0

I've implemented a working multithreaded merge sort in C++, but I've hit a wall.

In my implementation, I recursively split an input vector into two parts, and then thread these two parts:

void MergeSort(vector<int> *in)
{
if(in->size() < 2)
    return;

vector<int>::iterator ite = in->begin();
vector<int> left = vector<int> (ite, ite + in->size()/2);
vector<int> right = vector<int> (ite + in->size()/2, in->end() );

//current thread spawns 2 threads HERE
thread t1 = thread(MergeSort, &left);
thread t2 = thread(MergeSort, &right);

t1.join();
t2.join();

vector<int> ret;
ret.reserve(in->size() );

ret = MergeSortMerge(left, right);

in->clear();
in->insert(in->begin(), ret.begin(), ret.end() );

return;
}

The code appears to be pretty, but it's one of the most vicious codes I've ever written. Trying to sort an array of more than 1000 int values causes so many threads to spawn, that I run out of stack space, and my computer BSODs :( Consistently.

I am well aware of the reason why this code spawns so many threads, which isn't so good, but technically (if not theoretically), is this not a proper implementation?

Based on a bit of Googling, I seem to have found the need for a threadpool. Would the use of a threadpool resolve the fundamental issue I am running into, the fact that I am trying to spawn too many threads? If so, do you have any recommendations on libraries?
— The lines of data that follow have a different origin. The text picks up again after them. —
(* ===== verification/Frame.v ===== *)
(** * The binary frames of the WebRTC channel (crates/transfer/src/lib.rs)

    An [FBCH] frame is a 16-byte big-endian header (magic, sequence, offset,
    payload length) and a payload of 1 to 16,384 bytes.  Bytes are integers
    between 0 and 255. *)

From S2P Require Import Prelude Transport.

Definition WEBRTC_FRAME_HEADER_BYTES : Z := 16.
Definition WEBRTC_FRAME_PAYLOAD_BYTES : Z := 16 * 1024.
Definition WEBRTC_FRAME_MAGIC : Z := 0x46424348.

Definition zlen {A} (l : list A) : Z := Z.of_nat (length l).

Record WebRtcFrame := { f_seq : Z; f_offset : Z; payload : list Z }.

(** ** Big-endian integers: [u32::to_be_bytes], [u32::from_be_bytes] *)

Definition to_be_bytes (x : Z) : list Z :=
  [Z.shiftr x 24; Z.land (Z.shiftr x 16) 255; Z.land (Z.shiftr x 8) 255; Z.land x 255].
Definition from_be_bytes (l : list Z) : Z :=
  foldl (λ acc b, Z.lor (Z.shiftl acc 8) b) 0 l.

#[global] Arguments to_be_bytes : simpl never.
#[global] Arguments from_be_bytes : simpl never.

(** ** Codec *)

Definition validate_frame_payload (payload : list Z) : result string () :=
  reject (zlen payload =? 0) || (WEBRTC_FRAME_PAYLOAD_BYTES <? zlen payload)
    with "invalid WebRTC frame payload length";
  Ok ().

Definition frame_new (seq offset : Z) (payload : list Z) : result string WebRtcFrame :=
  _ ← validate_frame_payload payload;
  Ok {| f_seq := seq; f_offset := offset; payload := payload |}.

Definition validate_for_chunk (f : WebRtcFrame) (expected_seq received expected_bytes : Z)
    : result string () :=
  reject negb ((AEAD_TAG_BYTES <=? expected_bytes) && (expected_bytes <=? MAX_CIPHERTEXT_BYTES))
    with "invalid expected WebRTC chunk length";
  reject negb (f_seq f =? expected_seq) || negb (f_offset f =? received)
    with "unexpected WebRTC frame sequence or offset";
  last ← ok_or (checked_add received (zlen (payload f))) "WebRTC frame offset overflow";
  reject expected_bytes <? last with "WebRTC frame exceeds chunk bounds";
  Ok ().

Definition encode_webrtc_frame (f : WebRtcFrame) : result string (list Z) :=
  _ ← validate_frame_payload (payload f);
  let length := zlen (payload f) in
  reject u32_max <? length with "WebRTC frame payload is too large";
  Ok (to_be_bytes WEBRTC_FRAME_MAGIC ++ to_be_bytes (f_seq f) ++ to_be_bytes (f_offset f)
      ++ to_be_bytes length ++ payload f).

(** [&bytes[a..b]] *)
Definition slice (a b : nat) (l : list Z) : list Z := take (b - a) (drop a l).

Definition parse_webrtc_frame (bytes : list Z) : result string WebRtcFrame :=
  reject (zlen bytes <=? WEBRTC_FRAME_HEADER_BYTES)
         || (WEBRTC_FRAME_HEADER_BYTES + WEBRTC_FRAME_PAYLOAD_BYTES <? zlen bytes)
    with "invalid WebRTC binary frame length";
  let magic := from_be_bytes (slice 0 4 bytes) in
  reject negb (magic =? WEBRTC_FRAME_MAGIC) with "invalid WebRTC binary frame magic";
  let seq := from_be_bytes (slice 4 8 bytes) in
  let offset := from_be_bytes (slice 8 12 bytes) in
  let length := from_be_bytes (slice 12 16 bytes) in
  let payload := drop (Z.to_nat WEBRTC_FRAME_HEADER_BYTES) bytes in
  reject negb (length =? zlen payload) with "WebRTC frame length does not match payload";
  frame_new seq offset payload.

(** ** Big-endian round trips *)

Lemma testbit_byte_above b n : 0 ≤ b < 256 → 8 ≤ n → Z.testbit b n = false.
Proof.
  intros Hb Hn. apply Z.bits_above_log2; [lia|].
  destruct (Z.eq_dec b 0) as [->|]; [simpl; lia|].
  assert (Z.log2 b < 8); [|lia]. apply Z.log2_lt_pow2; lia.
Qed.

Lemma lor_shiftl_add a b : 0 ≤ b < 256 → Z.lor (Z.shiftl a 8) b = a * 256 + b.
Proof.
  intros Hb. rewrite <- Z.add_nocarry_lor.
  - rewrite Z.shiftl_mul_pow2 by lia. done.
  - apply Z.bits_inj'. intros n Hn. rewrite Z.land_spec, Z.bits_0.
    destruct (Z.lt_ge_cases n 8).
    + by rewrite Z.shiftl_spec_low.
    + by rewrite (testbit_byte_above b n), andb_false_r.
Qed.

Lemma land_byte x : Z.land x 255 = x mod 256.
Proof. by apply (Z.land_ones x 8). Qed.

Lemma from_be_bytes_4 a b c d :
  is_u8 a → is_u8 b → is_u8 c → is_u8 d →
  from_be_bytes [a; b; c; d] = ((a * 256 + b) * 256 + c) * 256 + d.
Proof.
  intros [] [] [] []. unfold u8_max, from_be_bytes in *. cbn [foldl].
  rewrite !lor_shiftl_add by lia. lia.
Qed.

Lemma to_be_bytes_eq x :
  to_be_bytes x = [x / 16777216; x / 65536 mod 256; x / 256 mod 256; x mod 256].
Proof.
  unfold to_be_bytes. rewrite !land_byte, !Z.shiftr_div_pow2 by lia. done.
Qed.

Lemma to_be_bytes_u8 x : is_u32 x → Forall is_u8 (to_be_bytes x).
Proof.
  intros [H1 H2]. rewrite to_be_bytes_eq. unfold is_u8, u8_max, u32_max in *.
  pose proof (Z.div_pos x 16777216 H1 ltac:(done)).
  pose proof (Z.div_lt_upper_bound x 16777216 256 ltac:(done) ltac:(lia)).
  pose proof (Z.mod_pos_bound (x / 65536) 256 ltac:(done)).
  pose proof (Z.mod_pos_bound (x / 256) 256 ltac:(done)).
  pose proof (Z.mod_pos_bound x 256 ltac:(done)).
  repeat constructor; lia.
Qed.

Lemma from_to_be_bytes x : is_u32 x → from_be_bytes (to_be_bytes x) = x.
Proof.
  intros Hx. pose proof (to_be_bytes_u8 x Hx) as Hu. rewrite to_be_bytes_eq in *.
  rewrite !Forall_cons in Hu. destruct Hu as (? & ? & ? & ? & _).
  rewrite from_be_bytes_4 by done.
  pose proof (Z.div_div x 256 256 ltac:(done) ltac:(done)) as E1.
  pose proof (Z.div_div x 65536 256 ltac:(done) ltac:(done)) as E2.
  change (256 * 256) with 65536 in E1. change (65536 * 256) with 16777216 in E2.
  pose proof (Z.div_mod x 256 ltac:(done)). pose proof (Z.div_mod (x / 256) 256 ltac:(done)).
  pose proof (Z.div_mod (x / 65536) 256 ltac:(done)). lia.
Qed.

Lemma to_from_be_bytes a b c d :
  is_u8 a → is_u8 b → is_u8 c → is_u8 d →
  to_be_bytes (from_be_bytes [a; b; c; d]) = [a; b; c; d].
Proof.
  intros Ha Hb Hc Hd. rewrite from_be_bytes_4, to_be_bytes_eq by done.
  unfold is_u8, u8_max in *.
  assert (E : ((a * 256 + b) * 256 + c) * 256 + d
    = a * 16777216 + b * 65536 + c * 256 + d) by lia. rewrite E.
  set (x := _ + d).
  assert (D1 : x / 16777216 = a)
    by (symmetry; apply Z.div_unique_pos with (b * 65536 + c * 256 + d); lia).
  assert (D2 : x / 65536 = a * 256 + b)
    by (symmetry; apply Z.div_unique_pos with (c * 256 + d); lia).
  assert (D3 : x / 256 = a * 65536 + b * 256 + c)
    by (symmetry; apply Z.div_unique_pos with d; lia).
  rewrite D1, D2, D3. repeat f_equal; symmetry.
  - apply Z.mod_unique_pos with a; lia.
  - apply Z.mod_unique_pos with (a * 256 + b); lia.
  - apply Z.mod_unique_pos with (a * 65536 + b * 256 + c); lia.
Qed.

(** ** The codec is a bijection *)

(** What Rust's types guarantee of a frame. *)
Definition frame_typed (f : WebRtcFrame) : Prop :=
  is_u32 (f_seq f) ∧ is_u32 (f_offset f) ∧ Forall is_u8 (payload f).

Lemma validate_frame_payload_Ok p :
  validate_frame_payload p = Ok () ↔ 0 < zlen p ≤ WEBRTC_FRAME_PAYLOAD_BYTES.
Proof.
  unfold validate_frame_payload. unfold zlen. split.
  - intros H. guards H. bool_prop. lia.
  - intros H. rewrite (proj2 (Z.eqb_neq _ 0)), (proj2 (Z.ltb_ge _ _)) by lia. done.
Qed.

Lemma encode_webrtc_frame_Ok f bytes :
  encode_webrtc_frame f = Ok bytes ↔
  0 < zlen (payload f) ≤ WEBRTC_FRAME_PAYLOAD_BYTES ∧
  bytes = to_be_bytes WEBRTC_FRAME_MAGIC ++ to_be_bytes (f_seq f) ++ to_be_bytes (f_offset f)
          ++ to_be_bytes (zlen (payload f)) ++ payload f.
Proof.
  unfold encode_webrtc_frame. destruct (validate_frame_payload (payload f)) as [[]|] eqn:E.
  - apply validate_frame_payload_Ok in E. cbn [mbind result_bind].
    rewrite (proj2 (Z.ltb_ge _ _)) by (unfold WEBRTC_FRAME_PAYLOAD_BYTES, u32_max in *; lia).
    naive_solver.
  - cbn. split; [done|]. intros [H _]. apply validate_frame_payload_Ok in H. congruence.
Qed.

Lemma parse_encoded_frame f bytes :
  frame_typed f → encode_webrtc_frame f = Ok bytes → parse_webrtc_frame bytes = Ok f.
Proof.
  intros (Hs & Ho & Hp) He. apply encode_webrtc_frame_Ok in He. revert He.
  intros [Hlen ->]. unfold parse_webrtc_frame.
  assert (Hl : is_u32 (zlen (payload f)))
    by (unfold is_u32, u32_max, WEBRTC_FRAME_PAYLOAD_BYTES in *; lia).
  pose proof (from_to_be_bytes WEBRTC_FRAME_MAGIC ltac:(done)) as Em.
  pose proof (from_to_be_bytes _ Hs) as Es. pose proof (from_to_be_bytes _ Ho) as Eo.
  pose proof (from_to_be_bytes _ Hl) as El.
  unfold to_be_bytes in *. cbn [app slice take drop Nat.sub Z.to_nat Pos.to_nat].
  set (z := zlen (_ :: _)).
  assert (Hz : z = 16 + zlen (payload f)) by (unfold z, zlen; cbn [length]; lia).
  unfold WEBRTC_FRAME_HEADER_BYTES. rewrite Hz.
  rewrite (proj2 (Z.leb_gt _ 16)), (proj2 (Z.ltb_ge (16 + _) (16 + zlen _))) by lia.
  cbn [orb]. change (drop (Z.to_nat 16) ?l) with (drop 16 l). cbn [drop].
  unfold slice. cbn [take drop Nat.sub]. rewrite take_0, drop_0, Em, Es, Eo, El.
  rewrite !Z.eqb_refl. cbn [negb]. unfold frame_new.
  rewrite (proj2 (validate_frame_payload_Ok _)) by done. by destruct f.
Qed.

Lemma encode_parsed_frame f bytes :
  Forall is_u8 bytes → parse_webrtc_frame bytes = Ok f → encode_webrtc_frame f = Ok bytes.
Proof.
  intros Hb. rewrite encode_webrtc_frame_Ok.
  unfold parse_webrtc_frame. intros H. guards H. bool_prop.
  unfold WEBRTC_FRAME_HEADER_BYTES in *. change (Z.to_nat 16) with 16%nat in *.
  do 16 (destruct bytes as [|? bytes]; [unfold zlen in *; cbn [length] in *; lia|]).
  unfold slice in *. cbn [take drop Nat.sub] in *. rewrite !Forall_cons in Hb.
  destruct_and!.
  rewrite ?take_0, ?drop_0 in *. unfold frame_new in H. destruct (validate_frame_payload bytes) as [[]|] eqn:Ev; [|done].
  cbn [mbind result_bind] in H. simplify_eq. cbn [f_seq f_offset payload].
  apply validate_frame_payload_Ok in Ev. split; [done|].
  match goal with E : from_be_bytes _ = WEBRTC_FRAME_MAGIC |- _ => rewrite <- E end.
  match goal with E : from_be_bytes _ = zlen bytes |- _ => rewrite <- E end.
  by rewrite !to_from_be_bytes.
Qed.

(** Encoding a frame and parsing the bytes gives the frame back; and the
    parser accepts nothing else: whatever byte string it accepts is the
    encoding of the frame it returns. *)
Theorem webrtc_frame_codec f bytes :
  frame_typed f → Forall is_u8 bytes →
  (encode_webrtc_frame f = Ok bytes ↔ parse_webrtc_frame bytes = Ok f).
Proof. intros Hf Hb. split; [by apply parse_encoded_frame|by apply encode_parsed_frame]. Qed.

Lemma webrtc_frame_codec_witness :
  let f := {| f_seq := 7; f_offset := 16384; payload := [1; 2; 255] |} in
  let bytes := [70; 66; 67; 72; 0; 0; 0; 7; 0; 0; 64; 0; 0; 0; 0; 3; 1; 2; 255] in
  encode_webrtc_frame f = Ok bytes ↔ parse_webrtc_frame bytes = Ok f.
Proof.
  apply webrtc_frame_codec; [|repeat constructor; vm_compute; discriminate].
  split_and!; repeat constructor; vm_compute; discriminate.
Defined.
Thank you for the advice and help!

lululoo
  • 163
  • 2
  • 14
  • 4
    One reason to use threads is to use all the cores in your computer. In this case, there is no value in making more threads than cores. – brian beuning Jan 21 '14 at 01:46
  • 1
    Even if this worked, it would be slow and recursively spawning threads sure sounds like a recipe for a disaster. As mentioned by Brian, one idea would be to limit threads to value of `std::thread::hardware_concurrency`, but even then I'm not sure this would be faster than `std::sort`. – user2802841 Jan 21 '14 at 01:51
  • You shouldn't be able to cause a BSOD from this... what operating system? Assuming Windows... what version? (For my own curiosity. I agree with the answers already posted.) – TypeIA Jan 21 '14 at 01:59
  • @user2802841 I completely agree that this is not the fastest implementation (flawed in design). Do you have any references to some better ones? – lululoo Jan 21 '14 at 02:22
  • @dvnrrs I am running Windows 7 Ultimate, version 6.1, SP1. That's interesting. What do you expect to happen if you were to run the above code on your Windows env? i.e. What happens when you run out of stack space (...is this what's really happening)? – lululoo Jan 21 '14 at 02:23
  • @lululoo At worst, I'd expect the program to crash. The Windows kernel should not allow an errant program to crash the entire system. Modern operating systems are designed to be extremely robust and "tolerant" in this respect, so I'm very surprised this is happening to you! I can't explain it. – TypeIA Jan 21 '14 at 14:25
  • @dvnrrs Yeah same here... FYI, the BSOD showed that there was a system service exception in win32k.sys. – lululoo Jan 21 '14 at 17:53

3 Answers3

1

I don't think a threadpool is going to help you. Since your algorithm is recursive you'll get to a point where all threads in your pool are consumed and the pool won't want to create any more threads and your algorithm will block.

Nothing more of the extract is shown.